- Requirement: Using the line that has "Import Vm Coremap" as the starting point, print each line to the end of the material below word for word. Add no other lines.

- Dataset entries:
---+---

(* ===== verification/VmFault.v ===== *)
(** * Page faults are served

    Theorems about [vm_fault] and the address-space operations of
    AddrSpace.v over the invariants of Paging.v and Tlb.v. *)

From S2P Require Import Prelude VmState Coremap Swap TlbHw PageTable Paging PagingOps Tlb Array AddrSpace.
Import Vm Coremap Swap TlbHw PageTable Paging PagingOps Tlb AddrSpace.

Module VmFault.
Section VmFault.
Context {file : Type} {SD : SwapDev file (list Z)} {SDL : SwapDevLaws file (list Z)}.
Context {CK : Clock} {CKL : ClockLaws}.
Context (elf_read : Z -> Z -> Z * list Z).
Local Abbreviation M := (M file (list Z)).
Local Abbreviation vm := (vm file (list Z)).
Context (lo : Z) (Hlo : 0 < lo /\ lo mod 4096 = 0).
Local Abbreviation inv := (inv lo).
Local Abbreviation frame := (frame lo).

(** The machine between two traps of process [p]. *)
Record ready (p : Z) (s : vm) : Prop := mk_ready {
  rd_inv : inv (0, 0) s;
  rd_held : held s = [];
  rd_victim : victim_ok s;
  rd_coherent : coherent p s;
  rd_nodup : no_dup s;
}.

(** Address [v] of process [p] is translated to a frame with contents [data]. *)
Definition mapped (p v : Z) (data : list Z) (w : bool) (s : vm) : Prop :=
  exists i elo j e, tlb s !! i = Some (v, elo) /\ valid (v, elo) = true /\ writable_entry elo = w /\
    page_table s !! j = Some e /\ pid e = p /\ vaddr e = v /\ paddr e = target elo /\
    ram s !! target elo = Some data.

---+---

- Problem solution:
Import Vm Coremap Swap TlbHw PageTable Paging PagingOps Tlb AddrSpace.

Module VmFault.
Section VmFault.
Context {file : Type} {SD : SwapDev file (list Z)} {SDL : SwapDevLaws file (list Z)}.
Context {CK : Clock} {CKL : ClockLaws}.
Context (elf_read : Z -> Z -> Z * list Z).
Local Abbreviation M := (M file (list Z)).
Local Abbreviation vm := (vm file (list Z)).
Context (lo : Z) (Hlo : 0 < lo /\ lo mod 4096 = 0).
Local Abbreviation inv := (inv lo).
Local Abbreviation frame := (frame lo).

(** The machine between two traps of process [p]. *)
Record ready (p : Z) (s : vm) : Prop := mk_ready {
  rd_inv : inv (0, 0) s;
  rd_held : held s = [];
  rd_victim : victim_ok s;
  rd_coherent : coherent p s;
  rd_nodup : no_dup s;
}.

(** Address [v] of process [p] is translated to a frame with contents [data]. *)
Definition mapped (p v : Z) (data : list Z) (w : bool) (s : vm) : Prop :=
  exists i elo j e, tlb s !! i = Some (v, elo) /\ valid (v, elo) = true /\ writable_entry elo = w /\
    page_table s !! j = Some e /\ pid e = p /\ vaddr e = v /\ paddr e = target elo /\
    ram s !! target elo = Some data.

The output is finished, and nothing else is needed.